• Materials provided:

(** The service's side. *)
Lemma service_confirms_honest c0 g hello c g1 s gs shello s1 gs1 server hash keys eph f fin :
  client_typed c0 → start c0 g = (Ok hello, c, g1) →
  answered_client s hello gs shello s1 gs1 (clientHello c) server hash keys eph →
  encodeClientFinished
    (mkClientFinishedMessage (hc_request_id c) (sh_selected_version server) hash) = Ok f →
  RecordWriter_seal (newRecordWriter (recordKey (sk_client_to_service keys))) f
    = (Ok fin, mkRecordWriter (recordKey (sk_client_to_service keys)) 2) →
  handleClientFinished s1 fin
  = Done (Ok (), set_reader s1 (mkRecordReader (recordKey (sk_client_to_service keys)) 2)
                   HandshakeState.Established).
Proof.
  intros Ht Hst Han Hf Hseal. apply start_Ok in Hst.
  destruct (started_typed _ _ _ _ _ Ht Hst) as [(Hr & Hlo & Hhi & _) _].
  destruct (answered_reader _ _ _ _ _ _ _ _ _ _ _ Han) as [Hwf _].
  destruct Han as [_ _ (Hsel & _ & Hmin) Hreq _ _ _ (e & He & _) Hhash _ _ ->].
  assert (is_array kSha256Size hash) as Hha.
  { revert Hhash. unfold hashTranscript. rewrite He. apply sha256_array. }
  set (m := mkClientFinishedMessage (hc_request_id c) (sh_selected_version server) hash) in *.
  assert (any_typed (AnyClientFinished m)) as Hmt.
  { cbn in *. split_and!; try done. unfold in_width in *. lia. }
  destruct (encodeAny_size (AnyClientFinished m) f Hmt Hf) as [Hof Hsz].
  pose proof (open_after_seal (newRecordReader (recordKey (sk_client_to_service keys))) f fin _
    Hwf Hof Hseal) as Hopen.
  unfold handleClientFinished. cbn -[RecordReader_open]. rewrite Hopen.
  rewrite (ClientFinished_roundtrip m f Hmt Hf). cbn.
  rewrite !Z.eqb_refl, bool_decide_eq_true_2 by done. done.
Qed.

(** The run, with the positions of the record layers. *)
Lemma honest_run c0 g hello c g1 s gs shello s1 gs1 kp :
  client_typed c0 → hs_min_version s <= hs_max_version s → in_width 16 (hs_max_version s) →
  ed25519_pair kp → hs_identity_private_key s = kp_private kp →
  hc_trusted_keys c0 !! hs_service_key_id s = Some (kp_public kp) →
  start c0 g = (Ok hello, c, g1) →
  handleClientHello s hello gs = Done (Ok shello, s1, gs1) →
  ∃ finished c' s2,
    handleServerHello c shello = Done (Ok finished, c')
    ∧ handleClientFinished s1 finished = Done (Ok (), s2)
    ∧ hc_state c' = HandshakeState.Established ∧ hs_state s2 = HandshakeState.Established
    ∧ hc_selected_version c' = Z.min (hs_max_version s) (hc_max_version c0)
    ∧ hs_selected_version s2 = hc_selected_version c'
    ∧ linked c' s2
    ∧ (∃ k, hc_writer c' = Some (mkRecordWriter k 2))
    ∧ (∃ k, hs_writer s2 = Some (newRecordWriter k)).
Proof.
  intros Ht Hle Hmax Hkp Hpriv Htr Hst Hh.
  destruct (honest_transcript _ _ _ _ _ _ _ _ _ _ Ht Hst Hle Hmax Hh)
    as (server & hash & keys & eph & Han & Hd & Hpe & Hpc & Hos).
  destruct (client_accepts_honest _ _ _ _ _ _ _ _ _ _ _ _ _ _ _ Ht Hst Han Hd Hpe Hpc Hkp Hpriv Htr)
    as (f & fin & Hf & Hseal & Hacc).
  pose proof (service_confirms_honest _ _ _ _ _ _ _ _ _ _ _ _ _ _ _ _ Ht Hst Han Hf Hseal) as Hfin.
  exists fin. eexists. eexists. split; [exact Hacc|]. split; [exact Hfin|].
  destruct (an_version _ _ _ _ _ _ _ _ _ _ _ Han) as [Hsel _]. cbn in Hsel.
  assert (hc_max_version c = hc_max_version c0) as Hcm
    by (apply start_Ok in Hst as [_ _ _ -> _]; done).
  rewrite (an_server _ _ _ _ _ _ _ _ _ _ _ Han). cbn. rewrite Hsel, Hcm.
  split_and!; try done; try by eexists. split; eexists _, _; done.
Qed.

(** C9. An honest run succeeds: when the service answers a client that trusts
    its key, the client accepts the answer, the service accepts the client's
    confirmation, both are established on the highest common version and
    their record layers are linked. *)
Theorem handshake_completes c0 g hello c g1 s gs shello s1 gs1 kp :
  client_typed c0 → hs_min_version s <= hs_max_version s → in_width 16 (hs_max_version s) →
  ed25519_pair kp → hs_identity_private_key s = kp_private kp →
  hc_trusted_keys c0 !! hs_service_key_id s = Some (kp_public kp) →
  start c0 g = (Ok hello, c, g1) →
  handleClientHello s hello gs = Done (Ok shello, s1, gs1) →
  ∃ finished c' s2,
    handleServerHello c shello = Done (Ok finished, c')
    ∧ handleClientFinished s1 finished = Done (Ok (), s2)
    ∧ hc_state c' = HandshakeState.Established ∧ hs_state s2 = HandshakeState.Established
    ∧ hc_selected_version c' = Z.min (hs_max_version s) (hc_max_version c0)
    ∧ hs_selected_version s2 = hc_selected_version c'
    ∧ linked c' s2.
Proof.
  intros Ht Hle Hmax Hkp Hpriv Htr Hst Hh.
  destruct (honest_run _ _ _ _ _ _ _ _ _ _ _ Ht Hle Hmax Hkp Hpriv Htr Hst Hh)
    as (f & c' & s2 & ? & ? & ? & ? & ? & ? & ? & _).
  by exists f, c', s2.
Qed.

(** ** The channel afterwards *)

Lemma linked_deliver c s p f :
  linked c s → client_inv c → server_inv s →
  hc_state c = HandshakeState.Established → hs_state s = HandshakeState.Established → octets p →
  (∀ c', client_seal c p = (Ok f, c') →
         ∃ s', server_open s f = (Ok p, s') ∧ linked c' s')
  ∧ (∀ s', server_seal s p = (Ok f, s') →
           ∃ c', client_open c f = (Ok p, c') ∧ linked c' s').
Proof.
  intros [(k & n & Hcw & Hsr) (k' & n' & Hcr & Hsw)] Hci Hsi Hcs Hss Hp.
  unfold client_inv in Hci. rewrite Hcs in Hci. destruct Hci as ((w0 & r0 & E1 & E2 & Hw & Hr) & _).
  unfold server_inv in Hsi. rewrite Hss in Hsi. destruct Hsi as ((w1 & r1 & E3 & E4 & Hw1 & Hr1) & _).
  assert (reader_wf (mkRecordReader k n)) as Hrk by congruence.
  assert (reader_wf (mkRecordReader k' n')) as Hrk' by congruence. split.
  - intros c'. unfold client_seal, server_open. rewrite Hcs, Hcw, Hss, Hsr.
    destruct (RecordWriter_seal (mkRecordWriter k n) p) as [r w'] eqn:E. intros [= -> <-].
    rewrite (open_after_seal (mkRecordReader k n) p f w' Hrk Hp E).
    apply seal_Ok in E as (_ & _ & -> & _). cbn.
    eexists. split; [done|]. split; eexists _, _; cbn; done.
  - intros s'. unfold server_seal, client_open. rewrite Hcs, Hcr, Hss, Hsw.
    destruct (RecordWriter_seal (mkRecordWriter k' n') p) as [r w'] eqn:E. intros [= -> <-].
    rewrite (open_after_seal (mkRecordReader k' n') p f w' Hrk' Hp E).
    apply seal_Ok in E as (_ & _ & -> & _). cbn.
    eexists. split; [done|]. split; eexists _, _; cbn; done.
Qed.

(** The established channel delivers: what one linked side seals, the
    other opens to the same plaintext, in both directions, and the sides stay
    linked. *)
Theorem channel_delivers c s p f :
  linked c s → client_inv c → server_inv s →
  hc_state c = HandshakeState.Established → hs_state s = HandshakeState.Established → octets p →
  (∀ c', client_seal c p = (Ok f, c') →
         ∃ s', server_open s f = (Ok p, s') ∧ linked c' s')
  ∧ (∀ s', server_seal s p = (Ok f, s') →
           ∃ c', client_open c f = (Ok p, c') ∧ linked c' s').
Proof. apply linked_deliver. Qed.
End Agreement.

(** ** Key ids that the protocol cannot carry *)

Section LongKeyId.
Context {C : CryptoApi} {P : ProtocolBuffers}.

(** A configuration may name an identity key id of up to 65535 bytes, but
    a service whose id is longer than 255 answers no hello: it fails every
    handshake, whatever the client sends. *)
Theorem long_key_id_never_answers kid key lo hi message g r s' g' :
  kMaxKeyIdSize < str_size kid →
  handleClientHello (newServerHandshake kid key lo hi) message g = Done (r, s', g') →
  hs_state s' = HandshakeState.Failed ∧ ∃ e, r = Err e.
Proof.
  intros Hk Hh. destruct r as [hello|e].
  - apply handleClientHello_Ok in Hh as (cl & se & ha & ke & ep & Han). exfalso.
    destruct Han as [_ _ _ _ Hid _ _ _ _ He _ _]. revert He. unfold encodeServerHello.
    rewrite Hid. cbn [hs_service_key_id newServerHandshake].
    rewrite (proj2 (Z.ltb_lt _ _) Hk), ?orb_true_r. cbn. by rewrite ?orb_true_r.
  - split; [|by exists e]. by apply handleClientHello_Err in Hh as [s0 ->].
Qed.
End LongKeyId.

(** ** A concrete run *)

Section Witnesses.
#[local] Existing Instance toy_crypto.
#[local] Existing Instance toy_buffers.

Definition run_rng (n : Z) : cr_rng := (n : @cr_rng toy_crypto).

• What to produce:
Please give an exact copy of the entries above, from the line with "intros Ht Hst" down to the line with "Lemma honest_run c0", inclusive, and nothing else.

• Response to this exercise:
  intros Ht Hst Han Hf Hseal. apply start_Ok in Hst.
  destruct (started_typed _ _ _ _ _ Ht Hst) as [(Hr & Hlo & Hhi & _) _].
  destruct (answered_reader _ _ _ _ _ _ _ _ _ _ _ Han) as [Hwf _].
  destruct Han as [_ _ (Hsel & _ & Hmin) Hreq _ _ _ (e & He & _) Hhash _ _ ->].
  assert (is_array kSha256Size hash) as Hha.
  { revert Hhash. unfold hashTranscript. rewrite He. apply sha256_array. }
  set (m := mkClientFinishedMessage (hc_request_id c) (sh_selected_version server) hash) in *.
  assert (any_typed (AnyClientFinished m)) as Hmt.
  { cbn in *. split_and!; try done. unfold in_width in *. lia. }
  destruct (encodeAny_size (AnyClientFinished m) f Hmt Hf) as [Hof Hsz].
  pose proof (open_after_seal (newRecordReader (recordKey (sk_client_to_service keys))) f fin _
    Hwf Hof Hseal) as Hopen.
  unfold handleClientFinished. cbn -[RecordReader_open]. rewrite Hopen.
  rewrite (ClientFinished_roundtrip m f Hmt Hf). cbn.
  rewrite !Z.eqb_refl, bool_decide_eq_true_2 by done. done.
Qed.

(** The run, with the positions of the record layers. *)
Lemma honest_run c0 g hello c g1 s gs shello s1 gs1 kp :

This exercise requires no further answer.